O desembargador Flávio Horta, convocado extraordinariamente no Órgão Especial do Tribunal de Justiça, tomou na noite desta segunda-feira um nova decisão polêmica: negou ao Banco Safra a extensão dos efeitos da liminar que concedeu ao BTG desobrigando a instituição financeira de devolver os recursos bloqueados na conta da Americanas. Mas retirou do banco a obrigação de pagar a multa caso descumpra os termos do acordo de recuperação e não devolva os valores bloqueados.
Na decisão, o magistrado dá prazo de 10 dias para que a Justiça preste as informações necessárias.
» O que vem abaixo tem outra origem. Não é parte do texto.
(** Specification: a status is a finite map from keys to pairs, in which a
    report updates the entry of its key. *)
Definition status_lookup (key : bytes * Z) (s : Status) : option PairSyncStatus :=
  list_find (λ p, pair_key p = key) s ≫= λ r, Some r.2.
Definition apply_report (key : bytes * Z) (o : option PairSyncStatus) (r : Report) : option PairSyncStatus :=
  if decide (report_key r = key)
  then Some (report_upd r (default (pair_new key.1 key.2 (report_size r)) o))
  else o.

Lemma record_ensure s r : record s r = ensure_pair (report_key r) (report_size r) (report_upd r) s.
Proof. by destruct r. Qed.

Lemma report_upd_key r p : pair_key (report_upd r p) = pair_key p.
Proof. by destruct r. Qed.

Lemma status_lookup_cons key p s :
  status_lookup key (p :: s) = if decide (pair_key p = key) then Some p else status_lookup key s.
Proof.
  unfold status_lookup. cbn. case_decide; [done|]. by destruct (list_find _ s) as [[]|].
Qed.

Lemma ensure_pair_lookup key key' size upd s :
  (∀ p, pair_key (upd p) = pair_key p) →
  status_lookup key' (ensure_pair key size upd s) =
  if decide (key = key') then Some (upd (default (pair_new key.1 key.2 size) (status_lookup key s)))
  else status_lookup key' s.
Proof.
  intros Hupd. induction s as [|p s IH]; cbn [ensure_pair].
  - rewrite status_lookup_cons, Hupd. cbn. destruct key as [k c]. unfold pair_key. cbn. done.
  - rewrite (status_lookup_cons key p), (status_lookup_cons key' p). destruct (decide (pair_key p = key)) as [Hp|Hp].
    + rewrite status_lookup_cons, Hupd, Hp. by destruct (decide (key = key')).
    + rewrite status_lookup_cons, IH. repeat case_decide; congruence.
Qed.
Depois disso ele decidirá sobre o pedido de liminar da defesa do Safra, que solicitou a manutenção da retenção dos recursos.
“Verifico que o Mandado de Segurança refere-se, unicamente, ao Banco BTG PACTUAL S.A., não havendo determinação de extensão subjetiva dos efeitos da Decisão aos demais credores (efeitos “inter partes”).
“Registre-se que a Decisão Paradigma concedeu efeito suspensivo ao Agravo Interno interposto pelo Banco BTG PACTUAL S.A., determinando o bloqueio dos valores em conta da CREDORA até a apreciação do “mandamus” (reversão da Decisão no Agravo de Instrumento no0001512-13.2023.8.19.0000, interposto unicamente pelo Banco BTG PACTUAL S.A.).
Notifique-se a Autoridade Impetrada para que, no prazo de 10 dias, preste as informações. Após, decidirei sobre a liminar, devendo ficar suspensa, até essa Decisão, a exigibilidade da multa referida às fls. 37.
O banco Safra bloqueou R$ 100 milhões na conta da Americanas. Pelos termos do acordo de recuperação deveria pagar multa de 10%, cerca de 10 milhões, caso não repusesse a quantia na conta. Com a decisão, o Safra, se mantiver os valores retidos, não estará sujeição à multa.
A decisão do magistrado do Órgão Especial ocorre antes mesmo da relatora do caso, desembargadora Leila Lopes, da 15ª Câmara Cível, se manifestar sobre Mandado de Segurança impetrado pelo Safra com os mesmo intento.